第5章 時代と自分
 

 2002年4月。女子ソフトボール一部リーグ開幕。時代がかわろうしていた。
 石川さんは実業団・日立ソフトウェアのエースとして開幕戦の先発。
 そこで、驚く光景を目にする。
 伝家の宝刀・チェンジアップが、思ったコースに全然いかない。ワンバウンドも、目立った。
 チェンジアップは石川さんの最大の武器。
 これまでストレートと同じフォームで、手首の角度だけを変えて見分けのつかない独自のチェンジアップを駆使し、多くのバッターたちのタイミングをはずしてきた。

 プロ野球に例えると、星野投手のような、遅い球で。
 憎たらしいほどに打てない。そんなピッチャーだった。
 しかし2002年、大きな変革が、ピッチャーを襲った。
 ルール改正である。
 2002年、国際ルールが変更され、バッテリー間の距離が12.19メートルから13.11メートルへ伸び、外野フェンスも4メートル後退させた。
 ゼロゲームが多く、投手優位になっていたソフトボールに対し、もっと打撃チャンスを増やし、エキサイティングなゲーム展開にしたいという狙いから決定された。

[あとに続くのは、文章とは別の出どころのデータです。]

(** X22: [process_uploaded_file] keeps name, size and type; the content
    is missing exactly for a type that is neither [text/...] nor
    [image/...]; and it raises, with [UnicodeDecodeError], exactly for a
    text type whose bytes do not decode. *)
Theorem process_uploaded_file_contract (f : UploadedFile) :
  match process_uploaded_file utf8_decode b64encode f with
  | Ok fd =>
      fd_name fd = uf_name f /\ fd_size fd = uf_size f
      /\ fd_type fd = uf_type f
      /\ (fd_content fd = None
          <-> startswith (uf_type f) (lit "text/") = false
              /\ startswith (uf_type f) (lit "image/") = false)
      /\ (startswith (uf_type f) (lit "text/") = true ->
          utf8_decode (uf_value f) = fd_content fd)
  | Err e =>
      e = UnicodeDecodeError
      /\ startswith (uf_type f) (lit "text/") = true
      /\ utf8_decode (uf_value f) = None
  end.
Proof.
  unfold process_uploaded_file.
  destruct (startswith (uf_type f) (lit "text/")) eqn:Htext.
  - destruct (utf8_decode (uf_value f)) as [c|]; [|done].
    simpl. do 3 (split; [done|]). split; [|done].
    split; [done|]. by intros [? _].
  - destruct (startswith (uf_type f) (lit "image/")) eqn:Himg; simpl.
    + do 3 (split; [done|]). split; [|done]. split; [done|]. by intros [_ ?].
    + do 3 (split; [done|]). split; [|done]. by split.
Qed.

(** X20: the preview of a file that [process_uploaded_file] read. A text
    file with content is shown as code, whole when it has at most 500
    characters and otherwise as its first 500 characters followed by
    [...]; an image is shown through a data URI of its base64 text; any
    other file, and a text file that decodes to the empty string, only
    shows its type. *)
Theorem preview_of_processed_file (f : UploadedFile) (fd : FileDetails) :
  process_uploaded_file utf8_decode b64encode f = Ok fd ->
  match (display_file_preview fd).2 with
  | Code t =>
      startswith (uf_type f) (lit "text/") = true
      /\ exists c, utf8_decode (uf_value f) = Some c /\ c <> []
           /\ (length t <= 503)%nat
           /\ t = (if decide (length c <= 500)%nat then c
                   else take 500 c ++ lit "...")
  | Image uri =>
      startswith (uf_type f) (lit "text/") = false
      /\ startswith (uf_type f) (lit "image/") = true
      /\ uri = lit "data:" ++ uf_type f ++ lit ";base64,"
               ++ b64encode (uf_value f)
  | Info t =>
      t = lit "File type: " ++ uf_type f
      /\ (startswith (uf_type f) (lit "image/") = false
          \/ startswith (uf_type f) (lit "text/") = true)
      /\ (startswith (uf_type f) (lit "text/") = true ->
          utf8_decode (uf_value f) = Some [])
  end.
Proof.
  unfold process_uploaded_file, display_file_preview.
  destruct (startswith (uf_type f) (lit "text/")) eqn:Htext.
  - destruct (utf8_decode (uf_value f)) as [c|] eqn:Hdec; [|done].
    intros [= <-]. cbn [fd_content fd_type snd]. rewrite Htext.
    destruct c as [|x c]; cbn [truthy andb].
    + destruct (startswith (uf_type f) (lit "image/")) eqn:Himg.
      * by rewrite (text_type_is_not_image _ Htext) in Himg.
      * split; [done|]. split; [by right|]. done.
    + split; [done|]. exists (x :: c). split; [done|]. split; [done|].
      destruct (decide (length (x :: c) <= 500)%nat) as [Hle|Hgt].
      * assert ((500 <? length (x :: c))%nat = false) as ->
          by (apply Nat.ltb_ge; lia).
        split; [lia|done].
      * assert ((500 <? length (x :: c))%nat = true) as ->
          by (apply Nat.ltb_lt; lia).
        split; [|done]. rewrite length_app, length_take.
        change (length (lit "...")) with 3%nat. lia.
  - destruct (startswith (uf_type f) (lit "image/")) eqn:Himg;
      intros [= <-]; cbn [fd_content fd_type snd]; rewrite ?Htext, ?Himg.
    + cbn [andb]. done.
    + cbn [andb]. split; [done|]. split; [by left|done].
Qed.
End file_properties.
(* ===== verification/Prelude.v ===== *)
(** * Redactr: a verification library

    Redactr keeps personal data out of the requests that developer tools send to AI
    providers.  A daemon on the developer's machine intercepts those requests,
    finds sensitive values, and forwards the request with each replaced by a
    placeholder; a dashboard and a control socket configure it; agents run in
    sealed containers whose only way out is the daemon's proxy; a control plane
    enrols devices and distributes signed policies.  This library translates the
    Go code of these parts into executable definitions and proves what each part
    promises the others, up to the composed system.

    ** How the program hangs together, and where it is modelled

    A request (internal/proxy) is filtered by host (internal/domain), its last user
    message is extracted (proxy/extract.go) and handed to the coordinator
    (internal/coordinator), which asks the cache and, on a miss, the pipeline
    (internal/scanner): layers in order, each on the text with what was found so
    far replaced, positions translated back.  The findings that are not allowed
    words are replaced (internal/redactor), and the message is written back.  The
    rules (internal/rules) say which detectors of which layer are on, and the
    configuration (internal/config) carries the user's overrides; the daemon
    (internal/daemon) puts both into force, on dashboard requests (internal/api)
    and when the file changes.

    Foundations of the language and its standard library, executable:
    - Prelude: the type [res] of results, errors and panics, tactics, lists.
    - GoStr (package strings, strconv, bufio lines), Utf8 (UTF-8, unicode; the
      character data above ASCII is the class [UnicodeData]), GoSort (the contract
      of [sort.Slice]), GoFloat (float64), Sha256, Base64 (RawURLEncoding).
    - Regex: [RegexpEngine], what the program relies on of package regexp, and
      [re2], an engine for the syntax of the program's patterns, implementing it.
    - Json, JsonRound, JsonDecode, JsonStruct, Indent, JsonAny: encoding/json —
      parser, printer plain and indented, their round trip, decoding into Go values
      and into empty interfaces.
    - Spans: the reference for replacing disjoint spans of a text, to which the
      pipeline and the redactor are both proved equal.

    The scan path:
    - Scanner (scanner/types.go, pipeline.go), Redactor (redactor.go), Cache
      (scanner/cache.go: map, linked list and heap of shared elements, refined to an
      LRU list), Rules (internal/rules with its catalogue), FileBlock
      (internal/fileblock), Coordinator (coordinator.go).
    - Interleave: the same calls from many goroutines, as interleaved sections.
    - The layers: Checksums and Presidio (scanner/presidio), Entropy
      (scanner/entropy), Gliner and Opf (the sidecar clients), RegexScanner
      (scanner/regex); [contextgate_layer] of Daemon (scanner/contextgate).
    - Domain (internal/domain), Extract (proxy/extract.go), Proxy (proxy.go,
      bypass.go, rewrite.go), Sni (sni.go, transparent.go), Replay (what goproxy reads
      of a connection taken over).

    The daemon:
    - Config (internal/config), Daemon ([Build], the watcher's callback, the
      dashboard's handlers of rules, configuration, cache and scans), System (runs
      of all of them), Watch (config/watcher.go beside whoever writes the file).  The
      daemon's record holds one copy of each shared object; [coord_of] and [proxy_of]
      are the views its parts have of it.
    - Firewall (internal/firewall: controller, DNS loop, state file), Platform (its
      managers of pf, iptables and netsh), Control (listeners, the switch of proxy
      and firewall, daemon/socket.go, the agent launch), Client (cli/client.go, byte
      for byte).
    - Startup (daemon.go Start and Stop, step by step), Loops (its background loops,
      [Run], sidecar/manager.go), Lifecycle (internal/lifecycle), Certs (certgen/ca.go
      and server/keys on disk).
    - Hub (api/ws.go), Dashboard (sessions, licence, health), History (internal/store,
      and its dashboard handlers), Sessions (internal/sessions, internal/monitor),
      Licensing (internal/licensing).
    - Mcp (internal/mcpwrap and its command), Sandbox (internal/sandbox,
      internal/devcontainer, cli/agent.go), Shell (cli/shell.go, cli/code.go), Hooks
      (internal/hooks), Main (the commands' mains, internal/tray).

    The control plane: Signing (internal/signing), Token (server/auth/token.go),
    Store (server/store), Tables (what it keeps of its rows), ServerAuth
    (server/auth), Bundle (internal/control), Httpapi (server/httpapi), Images
    (server/imagebuild).  The device's side: Policy (internal/policysync, policy,
    enrollment), Files (their files byte for byte), Fleet (cli/enroll.go and the
    reports, against the server).

    ** Interfaces

    Code that is not in the repository is a class with the laws its documentation
    gives: [UnicodeData], [GoSort], [RegexpEngine], [EntropyEnv] (math.Log2 and map
    order), [HttpClient], [Yaml], [TimeText], [FwManager] (the platform firewalls),
    [SysProbe] (ps, lsof, DNS), [ContainerCLI] (docker and podman), [Ecdsa] and
    [PublicKeyText] (the curve), [KeyFormat] (PEM and X.509 texts), [Sqlite] (time
    texts), [Bolt] (bbolt).  Every class of laws has an instance, on which the
    witnesses are evaluated.  Between parts of the program the interfaces are
    [Scanner.layer_ok], what a layer promises the pipeline, discharged by every layer;
    [ScanPipeline], the interface of proxy/rewrite.go, with the contract
    [ScanContract] that the coordinator implements: the proxy's theorems are proved
    from the contract alone; and [LoadTarget], what the watcher's callback promises,
    which the daemon implements.
    Faults — a failing write, database call, command or listener — are arguments of
    each operation, so a theorem over runs ranges over every pattern of failures.

    ** What is proved

    - Redaction: the replaced text is the reference rendering of exactly the
      disjoint findings ([Redactor.Redact_render], [Scanner.applyRedactions_render]);
      positions translate back exactly ([Scanner.toOriginalPos_inverse],
      [Scanner.Scan_locates]); scans never panic on layers that keep their contract
      ([Scanner.Scan_report], [Coordinator.scan_filter_redact_ok]); each layer keeps
      it or is shown where it does not ([Presidio.Presidio_Scan_reports],
      [Entropy.Entropy_Scan_total], [Opf.sidecar_layers_safe]).
    - The cache and concurrency are invisible: [Cache.cache_refines],
      [Coordinator.Coordinator_transparent], [Interleave.concurrent_scans_fresh].
    - Requests: [Proxy.handle_request_redacts] and [Proxy.handle_request_fails_open]
      for every body, [Extract.Replace_forwards_redacted] for the rewrite,
      [Sni.parseSNI_roundtrip], [Sni.handleTransparent_safe] and [Replay.stream_whole]
      for raw connections, [Mcp.tool_result_redacted] for tool servers.
    - The daemon as a whole: [System.settings_in_force], [System.disabled_rules_silent],
      [System.PutRules_effective], [System.UpdateConfig_effective] over any run;
      [Watch.changes_take_effect] for edits of the file; [Control.proxy_switch],
      [Client.socket_roundtrip], [Lifecycle.singleton_exclusive] and
      [Lifecycle.acquire_terminates], [Startup.stop_tears_down], [Hub.feed_delivers],
      [Firewall.firewall_consistent], [Firewall.Reconcile_converges] and
      [Platform.darwin_redirect], [Certs.keys_survive_restarts],
      [History.history_exact], [Sessions.session_verdict], [Licensing.license_refines].
    - Agents and shells: [Control.agent_confined], [Sandbox.Launch_sealed],
      [Sandbox.devcontainer_agrees], [Shell.shell_is_protected].
    - The control plane: [Store.enrollment_bounded], [Tables.tables_typed],
      [Token.token_authentic], [ServerAuth.enrolled_device_access],
      [Httpapi.ServeHTTP_authorized], [Images.built_image_pinned].
    - From the control plane to the device: [Policy.Sync_authentic],
      [Policy.policy_delivery], [Files.files_refine_disk],
      [Fleet.enrolled_device_reports].
    Where the code does less than it means to, a lemma exhibits it on a concrete
    input ([Redactor.Redact_overlap_leaks], [Entropy.Entropy_offsets_leak],
    [Interleave.Reconfigure_races_scan], [Control.leaked_forever],
    [Mcp.ScanMessage_misses], [Lifecycle.early_reader_stale_target], ...), and the
    theorem beside it has the hypothesis that excludes it.

    ** Bounds and fuel

    - The JSON parser recurses on fuel, 2n+2 for n bytes; [JsonRound.parse_enough]
      shows that more changes nothing.  Its depth limit is Go's, 10000.
    - [extract_loop], [sni_names], [sni_exts], [chunks], [digits_pos] have the length of
      their input (or the width of the integer) as fuel: each step consumes some.
      [sni_names_total] and [sni_exts_total] show that it does not run out.
    - [re2] matches with fuel computed from the text; only evaluations use it, the
      clients' theorems hold for every engine.
    - Machine integers: Go's [int] and [int64] are [Z]; where a sum or a product can
      leave 64 bits the code's wrap-around is written out ([wrap64]) and the theorem
      states the bound it needs.  Text lengths are assumed below 2^63, as in Go.
    - AcquireSingleton polls 100 times in its grace period of 5 s (every 50 ms) and
      40 times after SIGKILL.
    - A call of the coordinator takes at most four sections and one per layer.

    ** Not modelled

    - What other programs do: the Python detectors, pfctl, iptables, netsh,
      osascript, docker, ps.  Their arguments are modelled, their answers are
      arguments.
    - The contents of certificates and keys, with IssueCert, which the daemon does
      not call: the standard library's cryptography.
    - TLS, TCP and HTTP framing: a request is its host, path and body.  The routing
      of a path to its handler is the standard library's.
    - Static files, log output (internal/logging), Prometheus's own metrics page, the
      menu of the tray and the encoding of its image, prompts.
    - The intervals of the tickers (what a tick does, and in which order ticks may
      fall among other events, is modelled), and the search of the file system for
      the detector's script. *)
From stdpp Require Export prelude gmap strings sorting.
From Stdlib Require Export ZArith Lia.
From Stdlib Require Ascii String.
Export (notations) Stdlib.Strings.Ascii.

(** ** The computation type

    A Go function of type [(T, error)] is modelled by [res E T]: [Ok v] is
    [(v, nil)], [Err e] is a non-nil error, and [Panic] is a run-time panic
    (an out-of-range slice expression, an out-of-range index).  A Go function
    that returns no error never yields [Err]. *)

Inductive res (E A : Type) : Type :=
| Ok (a : A)
| Err (e : E)
| Panic.
Arguments Ok {E A} a.
Arguments Err {E A} e.
Arguments Panic {E A}.

#[export] Instance res_ret {E} : MRet (res E) := fun A a => Ok a.
#[export] Instance res_bind {E} : MBind (res E) := fun A B f m =>
  match m with Ok a => f a | Err e => Err e | Panic => Panic end.
#[export] Instance res_fmap {E} : FMap (res E) := fun A B f m =>
  match m with Ok a => Ok (f a) | Err e => Err e | Panic => Panic end.
#[export] Instance res_eq_dec {E A} `{EqDecision E, EqDecision A} : EqDecision (res E A).
Proof. solve_decision. Defined.

#[export] Instance Ok_inj {E A} : Inj (=) (=) (@Ok E A).
Proof. by intros ?? [=]. Qed.

Section res_lemmas.
Context {E A B : Type}.
Implicit Types (m : res E A) (f : A → res E B).

Lemma bind_Ok m f b : m ≫= f = Ok b ↔ ∃ a, m = Ok a ∧ f a = Ok b.
Proof. destruct m; split; [eauto|by intros (?&[= <-]&?)|done|by intros (?&?&?)|done|by intros (?&?&?)]. Qed.

Lemma bind_Panic m f : m ≫= f = Panic ↔ m = Panic ∨ ∃ a, m = Ok a ∧ f a = Panic.
Proof.
  destruct m; split; [eauto|by intros [?|(?&[= <-]&?)]|done|by intros [?|(?&?&?)]|auto|done].
Qed.
End res_lemmas.

(** ** Automation *)

Create HintDb redactr.
Create Rewrite HintDb redactr.

(** Split the boolean guards the code's conditions are written with. *)
Ltac bool_hyps :=
  repeat match goal with
  | H : _ && _ = true |- _ => apply andb_true_iff in H; destruct H
  | H : _ || _ = false |- _ => apply orb_false_iff in H; destruct H
  | H : negb _ = true |- _ => apply negb_true_iff in H
  | H : negb _ = false |- _ => apply negb_false_iff in H
  | H : (_ <? _)%Z = true |- _ => apply Z.ltb_lt in H
  | H : (_ <? _)%Z = false |- _ => apply Z.ltb_ge in H
  | H : (_ <=? _)%Z = true |- _ => apply Z.leb_le in H
  | H : (_ <=? _)%Z = false |- _ => apply Z.leb_gt in H
  | H : (_ =? _)%Z = true |- _ => apply Z.eqb_eq in H
  | H : (_ =? _)%Z = false |- _ => apply Z.eqb_neq in H
  | H : bool_decide _ = true |- _ => apply bool_decide_eq_true in H
  | H : bool_decide _ = false |- _ => apply bool_decide_eq_false in H
  end.

(** The same, with a case for each disjunct of a condition that holds. *)
Ltac bool_cases :=
  bool_hyps;
  repeat match goal with
  | H : _ || _ = true |- _ => apply orb_true_iff in H; destruct H; bool_hyps
  | H : _ && _ = false |- _ => apply andb_false_iff in H; destruct H; bool_hyps
  end.

(** Case on the condition of the first [if] of the goal, keeping the guard. *)
Ltac if_case :=
  match goal with
  | |- context [if ?b then _ else _] => destruct b eqn:?
  end; bool_hyps.

(** The same in a hypothesis. *)
Ltac if_case_in H :=
  match type of H with
  | context [if ?b then _ else _] => destruct b eqn:?
  end; bool_hyps.

(** Rewrite with every condition known to hold. *)
Ltac rewrite_true := repeat match goal with H : ?b = true |- _ => rewrite H end; cbn [andb].

(** Unpack a successful computation step by step. *)
Ltac res_inv :=
  repeat match goal with
  | H : _ ≫= _ = Ok _ |- _ => apply bind_Ok in H; destruct H as (? & ? & ?)
  | H : Ok _ = Ok _ |- _ => injection H as H; subst
  | H : Err _ = Ok _ |- _ => discriminate H
  | H : Panic = Ok _ |- _ => discriminate H
  | H : mret _ = Ok _ |- _ => injection H as H; subst
  end.

(** ** Lists *)

(** Filtering two related lists by corresponding predicates. *)
Lemma Forall2_filter {A B} (R : A → B → Prop) (P : A → Prop) (Q : B → Prop)
    `{∀ x, Decision (P x), ∀ y, Decision (Q y)} l k :
  Forall2 R l k → (∀ x y, x ∈ l → R x y → (P x ↔ Q y)) →
  Forall2 R (filter P l) (filter Q k).
Proof.
  induction 1 as [|x y l k Hxy Hlk IH]; intros Hiff; [constructor|].
  assert (Forall2 R (filter P l) (filter Q k)) by (apply IH; set_solver).
  specialize (Hiff x y ltac:(set_solver) Hxy).
  destruct (decide (P x)), (decide (Q y)); try tauto.
  - rewrite !filter_cons_True by done. by constructor.
  - by rewrite !filter_cons_False by done.
Qed.

Lemma Forall2_impl_elem {A B} (R S : A → B → Prop) l k :
  Forall2 R l k → (∀ x y, x ∈ l → R x y → S x y) → Forall2 S l k.
Proof.
  induction 1 as [|x y l k Hxy Hlk IH]; intros HRS; constructor.
  - apply HRS; set_solver.
  - apply IH. intros a b Ha. apply HRS. set_solver.
Qed.

Lemma filter_all {A} (P : A → Prop) `{∀ x, Decision (P x)} (l : list A) :
  (∀ x, x ∈ l → P x) → filter P l = l.
Proof.
  induction l as [|x l IH]; intros HP; [done|].
  rewrite filter_cons_True by (apply HP; set_solver). f_equal. apply IH. set_solver.
Qed.

Lemma Forall_filter_1 {A} (P Q : A → Prop) `{∀ x, Decision (Q x)} (l : list A) :
  Forall P l → Forall P (filter Q l).
Proof. rewrite !Forall_forall. intros Hl x [_ Hx]%list_elem_of_filter. by apply Hl. Qed.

 提唱したのは、偶然にも石川さんに封じ込められたアメリカ。
 そしてほとんどの代表選手が所属する実業団リーグも、このルールに準じる。
 そしてピッチャーたちの激闘が始まった。延長距離92cm。到達時間差、100分の数秒。
 わずかな数字だがピッチャーたちにとっては握りやフォーム、足の粘り、投球バランスなど全て1からの練り直しになる。
 チェンジアップで例えると、これまでの軌道ならばベース手前で落ちてしまう。同じ速度で届かせようとすると、軌道は高めに行ってしまい、見切られる。
 世界一のレベルを誇る日本実業団一部リーグでは、投手の些細なスキが長打&大量得点につながる。よって、これまで以上に回転の強化や緩急スピードを是正しなければならない。わが国のソフトボールは、それほどに、シビアである。
 開幕戦、石川さんはこの距離感に苦しむ。球は思い通りいかず、球筋は見極められ、これまで以上に、タイミングは計られた。
 これまでと全てが違っていた。
 それでも試合は何とか無失点で完封勝利。
 しかし石川さん、最後まで満足行くピッチングは、出来なかった。
 終了後、石川さんに話を聞いた。
 「どうだったんですかね・・・チェンジアップが決まらなかったのであんまりよくなかったです。」
 満足感、ゼロ。これがその後の石川多映子を物語っていた。
 スタジアムを出る石川さんを、ファンが待っていた。歴史を作った人。あこがれの人。 どこへ行っても、石川さんは、ファンに囲まれ、サインをせがまれる。
 理想とされる自分が、ここにはいる。
 理想に程遠い自分が、ここにはいる。
 気温差を感じながら、サインをする。